■ THE PROBLEM ■
Below is a set of entries. Reproduce exactly the lines from the one containing "buildFusedDepthEnvelope env key" through the end, both included.

Start of RECORDED INFORMATION

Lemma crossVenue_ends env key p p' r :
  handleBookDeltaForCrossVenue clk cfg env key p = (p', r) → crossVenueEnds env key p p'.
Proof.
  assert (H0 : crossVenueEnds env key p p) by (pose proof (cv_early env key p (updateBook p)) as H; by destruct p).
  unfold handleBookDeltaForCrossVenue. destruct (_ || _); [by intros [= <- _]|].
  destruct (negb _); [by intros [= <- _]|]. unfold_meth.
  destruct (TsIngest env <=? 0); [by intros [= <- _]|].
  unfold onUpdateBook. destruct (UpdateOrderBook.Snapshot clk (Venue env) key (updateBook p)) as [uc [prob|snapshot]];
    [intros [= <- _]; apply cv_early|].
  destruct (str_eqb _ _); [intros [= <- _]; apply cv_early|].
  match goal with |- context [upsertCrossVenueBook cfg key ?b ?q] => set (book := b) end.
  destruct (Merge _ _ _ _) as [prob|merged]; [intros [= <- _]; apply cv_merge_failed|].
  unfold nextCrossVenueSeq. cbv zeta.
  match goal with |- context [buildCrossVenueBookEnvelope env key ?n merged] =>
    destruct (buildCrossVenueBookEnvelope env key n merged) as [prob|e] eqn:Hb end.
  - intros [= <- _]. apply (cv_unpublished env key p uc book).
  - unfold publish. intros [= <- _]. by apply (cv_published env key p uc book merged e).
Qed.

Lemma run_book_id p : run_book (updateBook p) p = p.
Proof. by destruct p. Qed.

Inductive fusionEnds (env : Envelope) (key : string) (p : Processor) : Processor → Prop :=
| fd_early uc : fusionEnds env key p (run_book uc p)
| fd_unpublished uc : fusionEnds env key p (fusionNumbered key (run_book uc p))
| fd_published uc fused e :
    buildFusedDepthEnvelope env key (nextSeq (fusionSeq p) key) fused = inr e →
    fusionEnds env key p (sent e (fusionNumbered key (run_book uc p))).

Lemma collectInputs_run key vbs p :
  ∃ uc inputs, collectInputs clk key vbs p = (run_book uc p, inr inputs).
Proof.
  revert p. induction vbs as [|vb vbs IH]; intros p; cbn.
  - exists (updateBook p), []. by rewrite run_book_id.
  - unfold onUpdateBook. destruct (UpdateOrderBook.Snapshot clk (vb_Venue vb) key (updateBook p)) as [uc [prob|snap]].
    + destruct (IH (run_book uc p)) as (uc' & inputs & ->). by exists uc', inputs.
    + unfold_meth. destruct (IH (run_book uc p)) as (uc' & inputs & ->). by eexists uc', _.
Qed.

End of RECORDED INFORMATION

■ ANSWER FOR THE TASK ■
    buildFusedDepthEnvelope env key (nextSeq (fusionSeq p) key) fused = inr e →
    fusionEnds env key p (sent e (fusionNumbered key (run_book uc p))).

Lemma collectInputs_run key vbs p :
  ∃ uc inputs, collectInputs clk key vbs p = (run_book uc p, inr inputs).
Proof.
  revert p. induction vbs as [|vb vbs IH]; intros p; cbn.
  - exists (updateBook p), []. by rewrite run_book_id.
  - unfold onUpdateBook. destruct (UpdateOrderBook.Snapshot clk (vb_Venue vb) key (updateBook p)) as [uc [prob|snap]].
    + destruct (IH (run_book uc p)) as (uc' & inputs & ->). by exists uc', inputs.
    + unfold_meth. destruct (IH (run_book uc p)) as (uc' & inputs & ->). by eexists uc', _.
Qed.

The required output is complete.